Abstract

This paper is based on empirical studies carried out in the UK and in New Zealand on over 130 MBAs in action learning teams of between 4 and six people on average. The paper’s topic concerns the review and interpretive analysis of a form of action learning in the tacit domain. The study particularly focused on mapping MBA teams’ learning and emotional regimes that they developed. These landscapes were framed within a commitment index based on axes of trust and anxiety. A typology of team’s emotional regimes and an embodied multi-spiral model of individual and collective learning were observed. The emotional regimes and learning in the teams were exhibited in various ways during their engagement in live consulting projects in years 1997-1999, 2000 and 2004. Their semester-long projects ranged across a variety of organisational types from start-up SMEs to major corporations and across functional areas from HR/OB to marketing, strategy, production and quality systems. The industry sectors covered include both public and private sector and the MBAs were both full- and part-time students. The methods used in data gathering and analysis included a triangulation of participant reflections in individual diaries and meeting logs as well as textual analyses of the latter, allied to observer and host organisation managers’ notes plus sample ‘exit’ interviews.
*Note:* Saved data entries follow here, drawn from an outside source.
(* ===== verification/MotionEvents.v ===== *)
(** * Motion events: [src/video/cross_stream_motion_trigger.c] and
    [src/web/api_handlers_motion.c]

    A motion event on one stream is handed on to the streams linked with it, and
    an HTTP request may start, stop or pulse the motion of a stream.  Both end in
    the external trigger of the detection threads ([UnifiedDetection]).  The
    operations are given whole, and as the steps of the threads that run them:
    request threads and the workers that end a pulse. *)
From Stdlib Require Import ZArith Lia Bool.
From Stdlib Require Import SpecFloat.
From Stdlib Require Import Strings.Byte.
From stdpp Require Import base numbers list strings sets.
From S2P Require Import Prelude.
From S2P Require Import CFloat.
From S2P Require Import Libc.
From S2P Require Import Auth.
From S2P Require Import HttpMessage.
From S2P Require Import HttpUtils.
From S2P Require Import PacketBuffer.
From S2P Require Import UnifiedDetection.
#[local] Open Scope Z_scope.

Definition MOTION_PULSE_DEFAULT_MS : Z := 2000.
Definition MOTION_PULSE_MAX_MS : Z := 600000.

(** ** Propagation between streams *)

(** A row of the stream configuration. *)
Record stream_link := mkLink {
  link_name : cstr;
  motion_trigger_source : cstr
}.

(** [detection_contexts]: the contexts with the names of their streams. *)
Abbreviation slots B := (list (option (cstr * ctx B))).

Section propagation.
Context {B : Type}.
Implicit Types cs : slots B.

Definition holds_stream (name : cstr) (s : option (cstr * ctx B)) : bool :=
  match s with Some (n, _) => streq n name | None => false end.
A complexity-based frame of analysis within an enactive constructivist paradigm was employed to analyse data. I discuss some questions concerning potential or actual critiques of action learning forms of inquiry as both a management methodology and an academic learning/teaching tool. I also make some suggestions for practical approaches that might be employed to constructively utilise some of these learning maps of this self-organised MBA action learning project in other organisational and/or educational contexts. Thus, the paper begins with a brief review of the importance of teams and some definitions, followed by definition of tacit knowledge and emotions. This leads into some description of the research and methods employed in my work. The research results are then described. Next the emergent model of teams’ emotional regimes and learning is considered. I then conclude with reference to some potential organisational applications and future research development.